Andrea Schröder lehrt als ehemalige Rechtsanwältin im Fachbereich Wirtschaftswissenschaften der H-BRS Wirtschaftsprivatrecht, genau wie ihre Kollegin Professorin Sandra Rohleder. Beide mussten aufgrund der Covid-19-Pandemie im Sommersemester 2020 in kürzester Zeit auf digitale Lehre umstellen.
„Es lag für uns nahe, uns zusammen zu tun, da wir beide das gleiche Fach - wenn auch an verschiedenen Standorten - unterrichten. Zusammen verfügen wir über einen großen Fundus von E-Learning Materialien, die wir beide schon vor Corona eingesetzt haben“, erklärt Andrea Schröder.

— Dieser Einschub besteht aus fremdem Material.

Definition set_reconnect (reconnect wait : bool) (b : MessageBuffer) : MessageBuffer := {|
  messages := messages b;
  total_message_count := total_message_count b;
  wait_for_sequence_message := wait;
  next_receiving_sequence_id := next_receiving_sequence_id b;
  latest_received_sequence_id := latest_received_sequence_id b;
  buffered_byte_count := buffered_byte_count b;
  reconnect_in_progress := reconnect;
  ack_timer := ack_timer b;
  ack_scheduled := ack_scheduled b
|}.

Definition set_ack (timer : option AckTask) (scheduled : bool) (b : MessageBuffer)
    : MessageBuffer := {|
  messages := messages b;
  total_message_count := total_message_count b;
  wait_for_sequence_message := wait_for_sequence_message b;
  next_receiving_sequence_id := next_receiving_sequence_id b;
  latest_received_sequence_id := latest_received_sequence_id b;
  buffered_byte_count := buffered_byte_count b;
  reconnect_in_progress := reconnect_in_progress b;
  ack_timer := timer;
  ack_scheduled := scheduled
|}.

(** [is_invocation_message] *)
Definition is_invocation_message (m : HubMessage) : bool :=
  match message_type m with
  | TInvocation | TStreamInvocation | TStreamItem | TCompletion | TCancelInvocation => true
  | _ => false
  end.

(** ** Operations *)

(** [disconnected] *)
Definition disconnected (b : MessageBuffer) : MessageBuffer := set_reconnect true true b.

(** The loop of [ack]: the items afterwards, the newest acknowledged id, the byte count and the
    backpressure channels that were resolved. *)
Fixpoint ack_loop (buffer_size sequence_id : Z) (items : list BufferedItem)
    (newest : option Z) (count : Z) (resolved : list Z)
    : list BufferedItem * option Z * Z * list Z :=
  match items with
  | [] => ([], newest, count, resolved)
  | item :: items =>
      let taken := {| bi_message := bi_message item; bi_id := bi_id item;
                      bi_backpressure := None |} in
      let resolved' := resolved ++ option_list (bi_backpressure item) in
      if bi_id item <=? sequence_id then
        let '(rest, newest, count, resolved) :=
          ack_loop buffer_size sequence_id items (Some (bi_id item))
            (saturating_sub count (len (bi_message item))) resolved' in
        (taken :: rest, newest, count, resolved)
      else if count <? buffer_size then
        let '(rest, newest, count, resolved) :=
          ack_loop buffer_size sequence_id items newest count resolved' in
        (taken :: rest, newest, count, resolved)
      else (item :: items, newest, count, resolved)
  end.

(** [ack]; the second component lists the channels it resolves. *)
Definition ack (buffer_size : Z) (m : AckMessage) (b : MessageBuffer) : MessageBuffer * list Z :=
  let '(items, newest, count, resolved) :=
    ack_loop buffer_size (ack_sequence_id m) (messages b) None (buffered_byte_count b) [] in
  let items := match newest with
               | Some acked_id => filter (fun item => acked_id < bi_id item) items
               | None => items
               end in
  (set_messages items count b, resolved).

Erhebung der Persönlichkeitsstruktur der Studierenden
Sie lehrt jedoch nicht nur, sondern ist auch administrative Direktorin des hochschuleigenen Zentrums für Innovation und Entwicklung in der Lehre (ZIEL) und als solche auch mit der Erforschung der Lehre befasst. Aus diesem Grund war ihr sofort klar, dass das ZIEL die neue digitale Lehrsituation empirisch untersuchen sollte.
Gemeinsam mit der im ZIEL tätigen Wirtschaftspsychologin Alexandra Reher und dem Ingenieur und Wirtschaftspsychologen Michael Malschützky hat Andrea Schröder über drei Semester hinweg die rund 300 Studierenden der Rechtsvorlesungen empirisch begleitet. Ihre Rolle als Lehrende erlaubte es Andrea Schröder und Sandra Rohleder zugleich, das didaktische Konzept semesterweise entsprechend der empirischen Befunde im Verlauf des Längsschnitts schrittweise anzupassen. Dadurch konnten die Auswirkungen der Veränderungen ebenfalls direkt untersucht werden.
Zunächst aber galt es, sich ein Bild von den Persönlichkeitsmerkmalen der Studierenden zu machen. Diese wurden von der Forschungsgruppe des ZIEL nach dem Fünf-Faktoren-Modell der Persönlichkeit mit einer validierten psychometrischen Kurzskala erhoben. Dieses international anerkannte Persönlichkeitsmodell beschreibt eine Person in den fünf voneinander unabhängigen Persönlichkeitsdimensionen: Neurotizismus, Gewissenhaftigkeit, Extraversion, Verträglichkeit und Offenheit. Die so erhobene Persönlichkeitsstruktur der Studierenden konnte dann deren Bewertung unterschiedlicher Lehrmethoden gegenübergestellt werden.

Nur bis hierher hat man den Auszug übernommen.